俺の脳内にはシャルが困惑した表情を浮かべ、すぐに可哀想な人を見るような表情に変わりながら「そ、そっか……。僕が話を聞いてあげるね?」なんて言う姿が浮かぶ。
「……実家からの指示なんだ」
咄嗟に出た嘘がこれだった。
ここに俺の演技力を加える。
「実家の領地はド田舎だが、これから人口が増えていくだろう。それに伴い、領民のストレスを発散させる場所も必要になってくる。そういった事情を王都で探って来てくれと親父から指示された」
俺はありもしない実家からの指示を捏造し、真剣な表情で語ってみせた。
すると、シャルはハッとなる。
「レオン君は長男だもんね。そっか、なるほど……」
納得してくれたかな?
「じゃあ、僕も一緒に行くよ。一緒に勉強しよう?」
ダメでした。
それどころか悪化しました。
「……お前にはまだ早いよ」
「どういうこと? 僕とレオン君は同い歳だよね? 君は良くて僕だけがだめなの?」
今日のシャルはしぶといな!
クソッ! どうすりゃいい!? 演技力に関する新たな扉を開かないとここは切り抜けられないか!?

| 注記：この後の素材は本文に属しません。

(** * Colour theming of the logo header: hex <-> HSL and the complementary colour

    A shallow embedding of [gemini-voice-frontend/src/LogoContext.js]
    ([hexToHSL], [hslToHex], [calculateComplementaryColor] and the state of
    [LogoProvider]), and of the two components that use it: [Header], which
    shows the logo, and [LogoUploader], which posts a new one.

    JavaScript numbers are IEEE 754 binary64 values; they are modelled by
    Rocq's primitive [float], which is the same format with the same
    round-to-nearest-even arithmetic.  The built-ins the source calls
    ([Math.round], [Math.min], [%], [toFixed], [parseInt], ...) are defined
    below from the ECMAScript definitions, on the exact integer mantissa of
    the float.  JavaScript strings are modelled by [string]; a character
    stands for one code unit. *)

From Stdlib Require Import ZArith Bool List Lia.
From Stdlib Require Import Ascii String.
From Stdlib Require Import Uint63 Floats.
Import ListNotations.

Set Warnings "-inexact-float".

(** ** JavaScript numbers *)

Module JS.

Definition number := float.

Local Open Scope float_scope.

(** The built-ins below that need the digits of a number take it apart
    exactly: with [(f, e) := frshiftexp x] and [M := normfr_mantissa f], a
    finite non-zero [x] has [|x| = M * 2 ^ (e - 2154)] and
    [2^52 <= M < 2^53] (binary64 has 53 significant bits; the kernel's
    [frshiftexp] biases exponents by 2101).  For a zero, [M = 0]. *)

(** [2^52]: from here on every number is an integer. *)
Definition two52 : number := 4503599627370496.

(** [x === y] and [x < y] on numbers are the IEEE comparisons ([PrimFloat.eqb],
    [PrimFloat.ltb]): NaN is unequal to everything, [+0 === -0]. *)

(** [Math.abs]. *)
Definition Math_abs (x : number) : number := abs x.

(** [Math.max] and [Math.min] of two numbers: NaN if either is NaN, and
    [-0] is smaller than [+0]. *)
Definition Math_max2 (a b : number) : number :=
  if is_nan a || is_nan b then nan
  else if a <? b then b
  else if b <? a then a
  else if get_sign a then b else a.

Definition Math_min2 (a b : number) : number :=
  if is_nan a || is_nan b then nan
  else if a <? b then a
  else if b <? a then b
  else if get_sign a then a else b.

(** [Math.max(a, b, c)] and [Math.min(a, b, c)]: the arguments are folded
    from the left. *)
Definition Math_max (a b c : number) : number := Math_max2 (Math_max2 a b) c.
Definition Math_min (a b c : number) : number := Math_min2 (Math_min2 a b) c.

(** Rounding of the rational [M / 2^k] to an integer, ties up and ties down.
    Both are used with [M < 2^57]; for [k] beyond the width of [M] the
    quotient is below one half. *)
Definition round_half_up (M k : int) : int :=
  if (58 <? k)%uint63 then 0%uint63
  else ((M + (1 << (k - 1))) >> k)%uint63.

Definition round_half_down (M k : int) : int :=
  if (58 <? k)%uint63 then 0%uint63
  else ((M + (1 << (k - 1)) - 1) >> k)%uint63.

(** [Math.round(x)]: the integer closest to [x], a tie going towards
    [+Infinity]; NaN, infinities and zeros are returned unchanged, and a
    negative [x] that rounds to zero gives [-0].  Numbers of magnitude [2^52]
    or more are integers already.  Below, [|x| = M / 2^k] with [k >= 1]. *)
Definition Math_round (x : number) : number :=
  if abs x <? two52 then
    let '(f, e) := frshiftexp x in
    let M := normfr_mantissa f in
    let k := (2154 - e)%uint63 in
    if 0 <? x then of_uint63 (round_half_up M k)
    else if x <? 0 then - of_uint63 (round_half_down M k)
    else x
  else x.

(** The remainder loop of [%]: [r * 2^d mod m], one doubling at a time
    ([r < m < 2^53], so nothing overflows).  [d] is at most the distance
    between the exponents of two finite numbers. *)
Definition max_exponent_gap : nat := 2100.
(** * digitron.c: the expression evaluator and the node pool

    A shallow embedding of
    [wasm/src/org.graalvm.wasm.benchcases/src/bench/c/micro/digitron.c]:
    the environment, the expression nodes with their [execute_*] functions,
    and the freelist allocator behind [allocate] / [deallocate].

    Conventions.
    - A C [double] is a primitive binary64 float.
    - A call whose behaviour the C standard leaves undefined (an array index
      out of bounds, a conversion to [int64_t] of a value that does not fit,
      an integer remainder by zero) has the outcome [Undefined]; every other
      call [Returns] its value together with the state it leaves behind.
    - A pointer into [freelist_memory] is the index of its chunk, [NULL] is
      [None]. *)

From Stdlib Require Import ZArith Lia Bool List Ascii Floats.
From stdpp Require Import base list.

Local Open Scope Z_scope.

(** ** Outcomes and the state monad of the C functions *)

Inductive outcome (A : Type) : Type :=
| Returns (a : A)
| Undefined.
Arguments Returns {A} a.
Arguments Undefined {A}.

Definition M (S A : Type) : Type := S -> outcome (A * S).

Definition ret {S A : Type} (a : A) : M S A := fun s => Returns (a, s).

Definition bind {S A B : Type} (m : M S A) (k : A -> M S B) : M S B :=
  fun s =>
    match m s with
    | Returns (a, s') => k a s'
    | Undefined => Undefined
    end.

Definition undefined {S A : Type} : M S A := fun _ => Undefined.

Definition get {S : Type} : M S S := fun s => Returns (s, s).

Definition put {S : Type} (s : S) : M S unit := fun _ => Returns (tt, s).

Declare Scope c_scope.
Delimit Scope c_scope with C.
Notation "x <- m ;; k" := (bind m (fun x => k))
  (at level 100, m at next level, right associativity) : c_scope.
Notation "m ;;; k" := (bind m (fun _ => k))
  (at level 100, right associativity) : c_scope.

(** ** Numbers *)

Abbreviation double := float (only parsing).

Definition INT64_MIN : Z := - 2 ^ 63.
Definition INT64_MAX : Z := 2 ^ 63 - 1.

(** The integral part of a double, toward zero; nothing for a NaN or an
    infinity. A finite double is [(-1)^s * m * 2^e]. *)
Definition double_trunc (d : double) : option Z :=
  match Prim2SF d with
  | S754_zero _ => Some 0
  | S754_finite s m e =>
      let mag := Z.shiftl (Z.pos m) e in
      Some (if s then - mag else mag)
  | S754_infinity _ | S754_nan => None
  end.

(** [(int64_t) d]: defined when the integral part fits. *)
Definition double_to_int64 (d : double) : option Z :=
  match double_trunc d with
  | Some z => if (INT64_MIN <=? z) && (z <=? INT64_MAX) then Some z else None
  | None => None
  end.

(** [(double) i], rounding to nearest even. *)
Definition int64_to_double (i : Z) : double :=
  SF2Prim (binary_normalize prec emax i 0 false).

(** [a % b] on [int64_t]: truncating remainder; undefined for a zero
    divisor and when the quotient [a / b] does not fit. *)
Definition int64_rem (a b : Z) : option Z :=
  if b =? 0 then None
  else if (a =? INT64_MIN) && (b =? -1) then None
  else Some (Z.rem a b).

(** ** The environment *)

Definition ENV_SIZE : Z := Z.of_N (N_of_ascii "z") - Z.of_N (N_of_ascii "a") + 1.
Definition REGISTER_COUNT : Z := 10.

Record environment : Type := {
  inputs : list double;
  registers : list double
}.

(** The arrays have their declared sizes. *)
Definition env_wf (env : environment) : Prop :=
  Z.of_nat (length (inputs env)) = ENV_SIZE /\
  Z.of_nat (length (registers env)) = REGISTER_COUNT.

(** [a[i]] for an [int] index: nothing out of bounds. *)
Definition array_get {A : Type} (a : list A) (i : Z) : option A :=
  if i <? 0 then None else a !! Z.to_nat i.

(** [a[i] = v]: nothing out of bounds. *)
Definition array_set {A : Type} (a : list A) (i : Z) (v : A) : option (list A) :=
  if (0 <=? i) && (i <? Z.of_nat (length a)) then Some (<[Z.to_nat i := v]> a)
  else None.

焦りに焦った俺は、シャルの肩を掴んで扉に押し付けた。
そして、顔をズイと近付ける。
「可愛い顔したお前が行ったら、悪い大人の食い物にされちまうだろう!?」
これは本心でもある。
シャルみたいな性別不詳で可愛い人間が、犯罪者やら犯罪者予備軍の肥溜めに現れたらどうなると思う?

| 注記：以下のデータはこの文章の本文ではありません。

(** C2, as stated, fails: for a single segment with empty text the
    translation stage calls the translation function on the empty string,
    in the asynchronous and in the synchronous mode, and the optimization
    stage asks the model to optimize the empty string. *)
Lemma empty_text_sent_to_capabilities :
  let segments := [mkSegment 0 1 (lit "") (lit "")] in
  let w := mkScript [Some (lit "")] [Some (VStr (lit ""))] in
  text <$> segments = [ [] ]
  /\ events (@basic_translate_segments scripted segments (lit "en") (lit "zh")
               true w)
     = [Translate [] (lit "en") (lit "zh")]
  /\ events (@basic_translate_segments scripted segments (lit "en") (lit "zh")
               false w)
     = [Translate [] (lit "en") (lit "zh")]
  /\ events (@optimize_translations_with_context scripted segments [lit ""]
               true 10 (lit "zh") w)
     = [Chat (OptimizePrompt (lit "zh") [] [] [])].
Proof. repeat split; vm_compute; reflexivity. Qed.

Lemma blank_text_guarded_before_translation_witness :
  let segments :=
    [mkSegment 0 1 (lit "hello") []; mkSegment 1 2 (lit "") [];
     mkSegment 2 3 (lit "world") []] in
  let w := mkScript [Some (lit "Hello"); Some (lit "Do not merge")]
             [Some (VStr (lit "ni hao"))] in
  segments !! 1 = Some (mkSegment 1 2 (lit "") [])
  /\ (forall w', (@backend_open scripted w').1 = true)
  /\ length segments <= length [lit "a"; lit "b"; lit "c"]
  /\ Forall llm_text_nonblank
       (events (@llm_correct_segments scripted segments 10 w))
  /\ Forall llm_text_nonblank
       (events (@llm_merge_segments scripted segments w))
  /\ Translate (lit "") (lit "en") (lit "zh")
       ∈ events (@basic_translate_segments scripted segments (lit "en")
                   (lit "zh") true w)
  /\ exists context_text basic_translation,
       Chat (OptimizePrompt (lit "zh") (lit "") context_text basic_translation)
         ∈ events (@optimize_translations_with_context scripted segments
                     [lit "a"; lit "b"; lit "c"] true 10 (lit "zh") w).
Proof.
  cbn zeta. split; [reflexivity|]. split; [intros w'; reflexivity|].
  split; [vm_compute; lia|].
  destruct (@blank_text_guarded_before_translation scripted
              [mkSegment 0 1 (lit "hello") []; mkSegment 1 2 (lit "") [];
               mkSegment 2 3 (lit "world") []]
              10 (lit "en") (lit "zh") true [lit "a"; lit "b"; lit "c"]
              (mkScript [Some (lit "Hello"); Some (lit "Do not merge")]
                 [Some (VStr (lit "ni hao"))])
              1 (mkSegment 1 2 (lit "") []) eq_refl)
    as (Hcorrect & Hmerge & Htranslate & Hoptimize).
  split; [exact Hcorrect|]. split; [exact Hmerge|]. split; [exact Htranslate|].
  apply Hoptimize; [intros w'; reflexivity | vm_compute; lia].
Defined.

秒で娼館に勧誘されちまうよ。気付けばシャルを求めた変態共が長蛇の列を形成しちまうよ。
隣の部屋に住んでる学友が実は王都ナンバーワン娼婦でした、ってどんな官能小説のサブタイトルだよ。
「あ、あう……。ち、ちか……」
シャルは自身の未来を想像したのか、顔を真っ赤にしながら俺を見つめてくる。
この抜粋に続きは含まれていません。